[Extracted records]

(** ** The dwell in Run-Test/Idle *)

(** C3, with an idle-cycle count of 3 on the Tap that the adapter builds
    (clock 20 ns, TCK period 40 ns).  After the reset and a first access
    with IR 0, the last IR, the controller is in Update-DR.  The dwell of
    the next access with the same IR takes it to Run-Test/Idle in 40 ns,
    one TCK cycle, not three; and straight after the reset, where the
    controller is in Run-Test/Idle already, the dwell does nothing at
    all. *)
Theorem rtiDwell_with_count_3 :
  let t1 := Tap.rtiCount 3 Bench.tap_after_reset in
  exists r t2 t3,
    Tap.reset 20 Bench.fresh_tap = Ret (true, Bench.tap_after_reset)
    /\ Tap.accessReg 20 0 0 32 t1 = Ret (r, t2)
    /\ Tap.mLastIr t2 = 0
    /\ Tap.mRtiCount t2 = 3
    /\ Tap.mCurrState t2 = Tap.UPDATE_DR
    /\ Tap.selectIr 20 0 t2 = Ret t3
    /\ Tap.mCurrState t3 = Tap.RUN_TEST_IDLE
    /\ VSim.tckPeriodNs (Tap.mMcu t2) = 40
    /\ Tap.simTimeNs t3 - Tap.simTimeNs t2 = 1 * 40
    /\ Tap.simTimeNs t3 - Tap.simTimeNs t2 <> 3 * 40
    /\ Tap.selectIr 20 0 t1 = Ret t1.
Proof.
  cbv zeta. do 3 eexists.
  split; [vm_compute; reflexivity | ].
  split; [vm_compute; reflexivity | ].
  split; [reflexivity | ]. split; [reflexivity | ]. split; [reflexivity | ].
  split; [vm_compute; reflexivity | ].
  split; [reflexivity | ]. split; [reflexivity | ]. split; [reflexivity | ].
  split; [vm_compute; discriminate | ].
  vm_compute. reflexivity.
Qed.

(** ** The DTM: the DMI reset on the pins *)

Ltac ret1 E H x :=
  apply bind_Ret in E; destruct E as (x & H & E); cbn beta iota in E.
Ltac ret2 E H x y :=
  apply bind_Ret in E; destruct E as ([x y] & H & E); cbn beta iota in E.

Section Wire.
Context {Core : Type} {M : VSim.Verilated Core}.

Lemma cycles_app (fuel : nat) (l1 l2 : list (bool * bool)) :
  forall tp : Tap.t Core,
    Props.cycles fuel (l1 ++ l2) tp
    = ('(t1, tp1) <- Props.cycles fuel l1 tp ;;
       '(t2, tp2) <- Props.cycles fuel l2 tp1 ;;
       Ret ((t1 ++ t2)%list, tp2)).
Proof.
  induction l1 as [ | [tms tdi] l1 IH]; intros tp.
  - cbn [app Props.cycles bind].
    destruct (Props.cycles fuel l2 tp) as [[t2 tp2] | | | ]; reflexivity.
  - cbn [app Props.cycles].
    destruct (Tap.advanceState fuel tms tdi tp) as [[b tp1] | | | ];
      cbn [bind]; try reflexivity.
    rewrite IH.
    destruct (Props.cycles fuel l1 tp1) as [[t1 tp2] | | | ];
      cbn [bind]; try reflexivity.
    destruct (Props.cycles fuel l2 tp2) as [[t2 tp3] | | | ]; reflexivity.
Qed.

Lemma cycles_state (fuel : nat) (pins : list (bool * bool)) :
  forall (tp tp' : Tap.t Core) (tdos : list bool),
    Props.cycles fuel pins tp = Ret (tdos, tp') ->
    Tap.mCurrState tp'
    = fold_left (fun s p => Tap.next s (fst p)) pins (Tap.mCurrState tp).
Proof.
  induction pins as [ | [tms tdi] pins IH]; intros tp tp' tdos E;
    cbn [Props.cycles] in E.
  - injection E as _ <-. reflexivity.
  - apply bind_Ret in E. destruct E as ([b tp1] & E1 & E). cbn beta iota in E.
    apply bind_Ret in E. destruct E as ([t tp2] & E2 & E). cbn beta iota in E.
    injection E as _ <-. apply IH in E2. rewrite E2.
    apply advanceState_fields in E1 as (-> & _). reflexivity.
Qed.

(** [Tap::gotoState] is the cycles of its route. *)
Lemma gotoState_loop_cycles (fuel n : nat) (s : Tap.State) :
  forall (b0 b : bool) (tp tp' : Tap.t Core),
    Tap.gotoState_loop fuel n s b0 tp = Ret (b, tp') ->
    Props.reaches n (Tap.mCurrState tp) s = true
    /\ exists tdos,
         Props.cycles fuel (Props.moves (Props.route n (Tap.mCurrState tp) s)) tp
         = Ret (tdos, tp').
Proof.
  induction n as [ | n IH]; intros b0 b tp tp' E; simpl in E |- *.
  - destruct (decide _) as [Heq | ]; [ | discriminate].
    injection E as _ <-. split; [reflexivity | ]. exists []. reflexivity.
  - destruct (decide _) as [Heq | Hne].
    + injection E as _ <-. split; [reflexivity | ]. exists []. reflexivity.
    + bind_step E E1.
      pose proof (advanceState_fields _ _ _ _ _ _ E1) as (Hs & _).
      apply IH in E. rewrite Hs in E. destruct E as (Hr & tdos & Hc).
      split; [exact Hr | ].
      exists (b1 :: tdos). cbn [Props.moves map Props.cycles].
      rewrite E1. cbn [bind]. unfold Props.moves in Hc. rewrite Hc. reflexivity.
Qed.

Lemma route_stable (k : nat) :
  forall (n : nat) (cur s : Tap.State),
    Props.reaches k cur s = true -> (k <= n)%nat ->
    Props.route n cur s = Props.route k cur s.
Proof.
  induction k as [ | k IH]; intros n cur s Hr Hle; simpl in Hr.
  - destruct (decide (cur = s)) as [Heq | ]; [ | discriminate].
    destruct n; simpl; destruct (decide _); try reflexivity; contradiction.
  - destruct n as [ | n]; [lia | ]. simpl.
    destruct (decide (cur = s)); [reflexivity | ].
    f_equal. apply IH; [exact Hr | lia].
Qed.
(** C10 on [retire_bars]: bar 2 breaks [retire_high]; at bar 4, which
    closes below [retire_low], that swing is not eligible. *)
Lemma bos_break_retires_bar_index_witness :
  let self := BOSDetector.mk true in
  (retire_low ∉ relevant_swings retire_swings
                  (bos_state_after self retire_swings retire_bars 4).2 4) /\
  forall e', e' ∈ bos_emitted_at self retire_swings retire_bars 4 ->
    BOSEvent.broken_swing e' ≠ retire_low.
Proof.
  refine (let H := _ in conj (proj1 H) (proj1 (proj2 H))).
  apply (bos_break_retires_bar_index (BOSDetector.mk true) retire_swings
           retire_bars 2 4
           (BOSEvent.mk BOSDirection.BULLISH retire_high 16 (mkBar 3 13 17 12 16) 3)
           retire_low);
    [lia | by_evaluation | reflexivity].
Defined.

(** * Further properties of the swing detector *)

Lemma SwingPoint_init_Ok ts p t i lb str s :
  SwingPoint_init ts p t i lb str = Ok s ->
  s = mkSwing ts p t i lb str /\ 0 < p /\ 1 <= lb /\ 0 <= i.
Proof.
  unfold SwingPoint_init.
  destruct (Z.leb_spec p 0); [done|].
  destruct (Z.ltb_spec lb 1); [done|].
  destruct (Z.ltb_spec i 0); [done|].
  intros [= <-]. repeat split; lia.
Qed.

Lemma count_swing_tally t s self :
  swing_type s = t -> count_swing t self = (tally [s] self, Ok tt).
Proof.
  intros <-. unfold count_swing, tally.
  destruct s as [ts p [] i lb str]; cbn; f_equal; f_equal;
    rewrite ?decide_False by done; cbn; lia.
Qed.

(** Whatever happens in one check, the detector only counts. *)
Lemma check_swing_counts t bars i swings self :
  exists counted r, check_swing t bars i swings self = (tally counted self, r).
Proof.
  unfold check_swing, mbind, Method_bind, this, lift.
  destruct (match t with HIGH => _ | LOW => _ end) as [[|]|e].
  - destruct (py_index bars i) as [b|e]; [|exists [], (Raise e); by rewrite tally_nil].
    destruct (_calculate_strength self bars i t) as [str|e];
      [|exists [], (Raise e); by rewrite tally_nil].
    destruct (SwingPoint_init _ _ _ _ _ _) as [s|e] eqn:Hs;
      [|exists [], (Raise e); by rewrite tally_nil].
    apply SwingPoint_init_Ok in Hs as [-> _].
    match goal with
    | |- context [swings ++ [?s]] => rewrite (count_swing_tally t s) by reflexivity
    end.
    eexists [_], _. reflexivity.
  - exists [], (Ok swings). by rewrite tally_nil.
  - exists [], (Raise e). by rewrite tally_nil.
Qed.

Lemma detect_swings_loop_counts bars idxs swings self :
  exists counted r,
    detect_swings_loop bars idxs swings self = (tally counted self, r).
Proof.
  revert swings self. induction idxs as [|i idxs IH]; intros swings self.
  { exists [], (Ok swings). by rewrite tally_nil. }
  cbn [detect_swings_loop]. unfold mbind at 1, Method_bind at 1.
  destruct (check_swing_counts HIGH bars i swings self) as (c1 & r1 & ->).
  destruct r1 as [swings1|e]; [|by exists c1, (Raise e)].
  unfold mbind at 1, Method_bind at 1.
  destruct (check_swing_counts LOW bars i swings1 (tally c1 self)) as (c2 & r2 & ->).
  rewrite <- tally_app.
  destruct r2 as [swings2|e]; [|by exists (c1 ++ c2), (Raise e)].
  destruct (IH swings2 (tally (c1 ++ c2) self)) as (c3 & r3 & ->).
  rewrite <- tally_app. by eexists _, _.
Qed.

Lemma detect_swings_counts bars self :
  exists counted r, detect_swings bars self = (tally counted self, r).
Proof.
  unfold detect_swings. destruct bars as [|b0 bars0] eqn:Hbars.
  { exists [], (Ok []). by rewrite tally_nil. }
  rewrite <- Hbars. clear Hbars.
  unfold mbind, Method_bind, lift, this.
  destruct (_validate_bar_sequence bars) as [[]|e];
    [|exists [], (Raise e); by rewrite tally_nil].
  destruct (_ <? _); [exists [], (Ok []); by rewrite tally_nil|].
  destruct (detect_swings_loop_counts bars
              (py_range (lookback self) (Z.of_nat (length bars) - lookback self))
              [] self) as (c & r & ->).
  destruct r as [swings|e]; by eexists _, _.
Qed.

Lemma length_only_split (l : list SwingPoint) :
  length l = (length (only HIGH l) + length (only LOW l))%nat.
Proof.
  unfold only. induction l as [|s l IH]; [done|].
  rewrite !filter_cons.
  destruct (swing_type s); repeat case_decide; try done; cbn; lia.
Qed.
(** C2. For a message of one of the four concrete types, WrapMessage
    succeeds and UnwrapMessage of the envelope returns the very value
    that was wrapped (the same pointer); the envelope carries the tag of
    the message's own type, so the four types get four different tags;
    no object that was in the store is changed. *)
Theorem WrapMessage_UnwrapMessage (h : Heap) (m : any) (k : kind) :
  kind_of m = Some k ->
  exists e h',
    WrapMessage m h = Ok (e, h') /\
    UnwrapMessage e h' = Ok m /\
    envelope_tag e h' = Ok (Some k) /\
    h ⊆ h'.
Proof.
  intros Hk.
  destruct m as [|m|m|m|m|dyn]; simplify_eq/=.
  - destruct (new_then_new h {| Message_Request_Request := m |}
                (fun t => {| Message_Type := Type_Request t |}))
      as (a & b & h' & Hrun & Ha & Hb & _ & _ & Hsub).
    exists (at_ b), h'. split; [exact Hrun|].
    unfold UnwrapMessage, envelope_tag, bind.
    rewrite (load_points_to _ _ _ Hb). cbn [Message_Type tag_of].
    by rewrite (load_points_to _ _ _ Ha).
  - destruct (new_then_new h {| Message_Reply_Reply := m |}
                (fun t => {| Message_Type := Type_Reply t |}))
      as (a & b & h' & Hrun & Ha & Hb & _ & _ & Hsub).
    exists (at_ b), h'. split; [exact Hrun|].
    unfold UnwrapMessage, envelope_tag, bind.
    rewrite (load_points_to _ _ _ Hb). cbn [Message_Type tag_of].
    by rewrite (load_points_to _ _ _ Ha).
  - destruct (new_then_new h {| Message_Prepare_Prepare := m |}
                (fun t => {| Message_Type := Type_Prepare t |}))
      as (a & b & h' & Hrun & Ha & Hb & _ & _ & Hsub).
    exists (at_ b), h'. split; [exact Hrun|].
    unfold UnwrapMessage, envelope_tag, bind.
    rewrite (load_points_to _ _ _ Hb). cbn [Message_Type tag_of].
    by rewrite (load_points_to _ _ _ Ha).
  - destruct (new_then_new h {| Message_Commit_Commit := m |}
                (fun t => {| Message_Type := Type_Commit t |}))
      as (a & b & h' & Hrun & Ha & Hb & _ & _ & Hsub).
    exists (at_ b), h'. split; [exact Hrun|].
    unfold UnwrapMessage, envelope_tag, bind.
    rewrite (load_points_to _ _ _ Hb). cbn [Message_Type tag_of].
    by rewrite (load_points_to _ _ _ Ha).
Qed.
Variable E : env.
Variable cfg : config.

(** ** Helpers *)

(** The world once the next API request has been answered. *)
Definition after_request (method endpoint : string) (body : option payload)
    (w : world) : world :=
  mkWorld (clock w + request_ms E (requests w))
          (trace w ++ [Request method endpoint body])
          (S (requests w)) (timers w) (files w).

(** The world once the next timer has fired. *)
Definition after_sleep (ms : Q) (w : world) : world :=
  mkWorld (clock w + timer_ms E (timers w))
          (trace w ++ [SetTimeout ms])
          (requests w) (S (timers w)) (files w).

(** [await request(method, endpoint, body)]: the k-th request settles as
    the environment has it, after the time that request takes: resolved
    with the reply, rejected on the "error" event of the request, or
    never. *)
Definition request (method endpoint : string) (body : option payload) : M Res.t :=
  fun w =>
    match settles E (requests w) with
    | Resolves res => (Ret res, after_request method endpoint body w)
    | Rejects => (Throw Request_error, after_request method endpoint body w)
    | Never_settles => (Stuck, after_request method endpoint body w)
    end.

(** [await new Promise((r) => setTimeout(r, ms))]. *)
Definition sleep (ms : Q) : M unit :=
  fun w => (Ret tt, after_sleep ms w).

(** ** pollDeckStatus *)

(** [Number(res.headers["retry-after"] || pollDeck)]. *)
Definition deck_wait (res : Res.t) : Q :=
  match Res.retry_after res with
  | Some h => if truthy (Some h) then Number E h else pollDeck cfg
  | None => pollDeck cfg
  end.

(** The body of the [while] of [pollDeckStatus] (lines 154-177). *)
Definition pollDeck_body (deckId : option string) (_ : unit) : M (step Data.t unit) :=
  res <- request "GET" ("/v1/decks/" ++ show deckId) None ;;
  if negb (Res.status res =? 200)%Z then
    log (Error_polling_deck (Res.status res)) ;;
    process_exit 1
  else
    deck <- read (Res.data res) ;;
    let status := Data.status deck in
    let slides_count := default0 (Data.slides_count deck) in
    let slides_complete := default0 (Data.slides_complete deck) in
    if strict_eq status "error" then
      log (Deck_generation_failed (or_unknown (Data.error deck))) ;;
      process_exit 1
    else if strict_eq status "complete" && (slides_count >? 0)
            && (slides_complete >=? slides_count) then
      log (Deck_complete slides_count) ;;
      ret (Return deck)
    else
      let wait := deck_wait res in
      (if strict_eq status "complete" then
         log (Generation_done_rendering slides_complete slides_count)
       else
         log (Deck_status status slides_complete slides_count wait)) ;;
      sleep (mul64 wait 1000) ;;
      ret (Continue tt).

Definition pollDeckStatus (fuel : nat) (deckId : option string) : M Data.t :=
  log Waiting_for_deck_generation ;;
  now <- Date_now ;;
  let deadline := (inject_Z now + timeout cfg * 1000)%Q in
  r <- while_before fuel deadline (pollDeck_body deckId) tt ;;
  match r with
  | Some deck => ret deck
  | None => log Timeout_waiting_for_deck_generation ;; process_exit 1
  end.

(** ** pollExportStatus *)

(** Line 217: the interval after a progress report. *)
Definition next_interval (progress : Q) : Q :=
  if Qle_bool 50 progress then Qmax lit_0_3 (mul64 (pollExport cfg) lit_0_3)
  else pollExport cfg.

(** The body of the [while] of [pollExportStatus] (lines 199-218); the
    loop's mutable variable is [interval]. *)
Definition pollExport_body (deckId exportId : option string) (interval : Q)
    : M (step Data.t Q) :=
  res <- request "GET"
           ("/v1/decks/" ++ show deckId ++ "/export?export_id=" ++ show exportId)
           None ;;
  if negb (Res.status res =? 200)%Z then
    log (Export_poll_error_retrying (Res.status res)) ;;
    sleep (mul64 interval 1000) ;;
    ret (Continue interval)
  else
    exp <- read (Res.data res) ;;
    if strict_eq (Data.status exp) "complete" || truthy (Data.download_url exp) then
      log Export_complete ;;
      ret (Return exp)
    else if strict_eq (Data.status exp) "error" then
      log (Export_failed (or_unknown (Data.error exp))) ;;
      process_exit 1
    else
      let progress := or_zero (Data.progress exp) in
      log (Export_progress progress) ;;
      let interval := next_interval progress in
      sleep (mul64 interval 1000) ;;
      ret (Continue interval).

Definition pollExportStatus (fuel : nat) (deckId exportId : option string) : M Data.t :=
  log Waiting_for_export ;;
  now <- Date_now ;;
  let deadline := (inject_Z now + timeout cfg * 1000)%Q in
  r <- while_before fuel deadline (pollExport_body deckId exportId) (pollExport cfg) ;;
  match r with
  | Some exp => ret exp
  | None => log Timeout_waiting_for_export ;; process_exit 1
  end.

(** ** download *)

Definition set_file (dest : string) (content : option string) (w : world) : world :=
  mkWorld (clock w) (trace w) (requests w) (timers w)
          (fun p => if p =? dest then content else files w p).

(** [fs.createWriteStream(dest)]: the file exists, empty, from here on. *)
Definition createWriteStream (dest : string) : M unit :=
  emit (CreateWriteStream dest) ;;
  fun w => (Ret tt, set_file dest (Some "") w).

(** [fs.unlinkSync(dest)]. *)
Definition unlinkSync (dest : string) : M unit :=
  emit (UnlinkSync dest) ;;
  fun w => (Ret tt, set_file dest None w).

(** [res.pipe(file)], for what of the response gets into the file. *)
Definition pipe (dest body : string) : M unit :=
  fun w => (Ret tt, set_file dest (Some body) w).

(** [download(url, dest)] (lines 103-123), awaited: the promise resolved
    is [Ret tt], the promise rejected with [e] is [Throw e], the promise
    that never settles is [Stuck].  The promise resolves on the "finish"
    of the file, that is once a 200 has been received whole; it rejects on
    the "error" event of the request.  The clock is left alone: the
    script never reads it once the export poll has returned. *)
Fixpoint download (fuel : nat) (url dest : string) : M unit :=
  match fuel with
  | O => diverge
  | S fuel' =>
      match fetch E url with
      | Bad_url => throw TypeError
      | Net_error =>
          createWriteStream dest ;;
          emit (Get url) ;;
          throw Stream_error
      | Response statusCode location body =>
          createWriteStream dest ;;
          emit (Get url) ;;
          if (statusCode >=? 300)%Z && (statusCode <? 400)%Z && truthy location then
            unlinkSync dest ;;
            download fuel' (show location) dest
          else if negb (statusCode =? 200)%Z then
            throw (Download_failed_HTTP statusCode)
          else
            pipe dest body ;;
            ret tt
      | Broken partial =>
          createWriteStream dest ;;
          emit (Get url) ;;
          pipe dest partial ;;
          throw Stream_error
      | Unfinished partial =>
          createWriteStream dest ;;
          emit (Get url) ;;
          pipe dest partial ;;
          stuck
      end
  end.
(** * libzmq [mechanism.cpp]: handshake metadata codec and dispatcher

    A shallow embedding of [zmq::mechanism_t] (src/mechanism.cpp): the
    property encoder [add_property], the basic property set builder, the
    metadata parser [parse_metadata] and the socket type check
    [check_socket_type], followed by the properties proved about them.

    Conventions of the embedding.
    - A C++ (pointer, size) pair that designates a byte range is the list of
      the bytes of that range; its size is the length of the list.
    - A [const char *] is the [string] of its characters up to the
      terminating NUL, so [strlen] is [String.length].
    - [std::string] is [string]; the constructor [std::string (p, n)] is
      [string_of_list_byte] on the [n] bytes at [p].
    - [zmq_assert] aborts the process: a function that can reach one returns
      an [option], [None] meaning the process was aborted.
    - A member function that mutates the object takes the object and returns
      the new one.  [errno] is carried in the same record. *)

From Stdlib Require Import ZArith List Lia String Ascii.
From Stdlib Require Import Strings.Byte.
From stdpp Require Import gmap strings.
Import ListNotations.
Open Scope string_scope.
Open Scope list_scope.
Open Scope Z_scope.

(** ** Bytes and machine integers *)

Abbreviation byte := Byte.byte.

(** The value of an [unsigned char]. *)
Definition byte_to_Z (b : byte) : Z := Z.of_N (Byte.to_N b).

(** [static_cast <unsigned char>]: reduction modulo 256. *)
Definition byte_of_Z (z : Z) : byte :=
  match Byte.of_N (Z.to_N (z mod 256)) with
  | Some b => b
  | None => x00
  end.

(** [size_t] arithmetic wraps around; the model is the LP64 one. *)
Definition size_t_bits : Z := 64.
Definition size_t_wrap (z : Z) : Z := z mod 2 ^ size_t_bits.

(** Modelled from the spec: [put_uint32] of wire.hpp, which stores a 32-bit
    value as 4 bytes, big-endian ("4-byte big-endian value length"). *)
Definition put_uint32 (value : Z) : list byte :=
  [ byte_of_Z (Z.land (Z.shiftr value 24) 255);
    byte_of_Z (Z.land (Z.shiftr value 16) 255);
    byte_of_Z (Z.land (Z.shiftr value 8) 255);
    byte_of_Z (Z.land value 255) ].

(** Modelled from the spec: [get_uint32] of wire.hpp, which reads 4 bytes,
    big-endian, as a 32-bit value. *)
Definition get_uint32 (buffer_ : list byte) : Z :=
  Z.lor (Z.lor (Z.lor (Z.shiftl (byte_to_Z (nth 0 buffer_ x00)) 24)
                      (Z.shiftl (byte_to_Z (nth 1 buffer_ x00)) 16))
               (Z.shiftl (byte_to_Z (nth 2 buffer_ x00)) 8))
        (byte_to_Z (nth 3 buffer_ x00)).

(** [memcpy (dst + off, src, |src|)] on the region [dst]. *)
Definition memcpy (dst : list byte) (off : nat) (src : list byte) : list byte :=
  take off dst ++ src ++ drop (off + length src) dst.

(** [zmq_assert (c)]. *)
Definition zmq_assert (c : bool) : option unit :=
  if c then Some tt else None.

(** ** Constants of zmq.h and errno.h *)

(** Modelled from the spec: the socket type codes of zmq.h, as listed by the
    fixed role name table (index -> name). *)
Definition ZMQ_PAIR : Z := 0.
Definition ZMQ_PUB : Z := 1.
Definition ZMQ_SUB : Z := 2.
Definition ZMQ_REQ : Z := 3.
Definition ZMQ_REP : Z := 4.
Definition ZMQ_DEALER : Z := 5.
Definition ZMQ_ROUTER : Z := 6.
Definition ZMQ_PULL : Z := 7.
Definition ZMQ_PUSH : Z := 8.
Definition ZMQ_XPUB : Z := 9.
Definition ZMQ_XSUB : Z := 10.
Definition ZMQ_STREAM : Z := 11.
Definition ZMQ_SERVER : Z := 12.
Definition ZMQ_CLIENT : Z := 13.
Definition ZMQ_RADIO : Z := 14.
Definition ZMQ_DISH : Z := 15.
Definition ZMQ_GATHER : Z := 16.
Definition ZMQ_SCATTER : Z := 17.
Definition ZMQ_DGRAM : Z := 18.

(** Modelled from the spec: zmq.h's key of the user identifier property. *)
Definition ZMQ_MSG_PROPERTY_USER_ID : string := "User-Id".

(** The two error numbers the parser sets (their Linux values). *)
Definition EINVAL : Z := 22.
Definition EPROTO : Z := 71.

Definition ZMTP_PROPERTY_SOCKET_TYPE : string := "Socket-Type".
Definition ZMTP_PROPERTY_IDENTITY : string := "Identity".

(** ** The data model *)

(** Modelled from the spec: [options_t] (options.hpp), the configuration
    source exposing the local role, the local routing identifier bytes and
    the receive-peer-routing-id flag.  [routing_id_size] is the size of the
    identifier. *)
Module Options.
Record t : Type := mk {
  type : Z;
  routing_id : list byte;
  recv_routing_id : bool
}.
Definition routing_id_size (o : t) : Z := Z.of_nat (length (routing_id o)).
End Options.

(** Modelled from the spec: [metadata_t::dict_t] (metadata.hpp), the property
    dictionary: a mapping from property name to value with unique keys, as a
    [std::map] from [std::string] to [std::string] is. *)
Abbreviation dict_t := (gmap string string).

[/Extracted records]

Exercise description :: Word for word, restate the lines above from the line containing "[]). by rewrite" through the line containing "length l = (length", with both included and nothing else.

Output of the task ::
  { exists [], (Ok []). by rewrite tally_nil. }
  rewrite <- Hbars. clear Hbars.
  unfold mbind, Method_bind, lift, this.
  destruct (_validate_bar_sequence bars) as [[]|e];
    [|exists [], (Raise e); by rewrite tally_nil].
  destruct (_ <? _); [exists [], (Ok []); by rewrite tally_nil|].
  destruct (detect_swings_loop_counts bars
              (py_range (lookback self) (Z.of_nat (length bars) - lookback self))
              [] self) as (c & r & ->).
  destruct r as [swings|e]; by eexists _, _.
Qed.

Lemma length_only_split (l : list SwingPoint) :
  length l = (length (only HIGH l) + length (only LOW l))%nat.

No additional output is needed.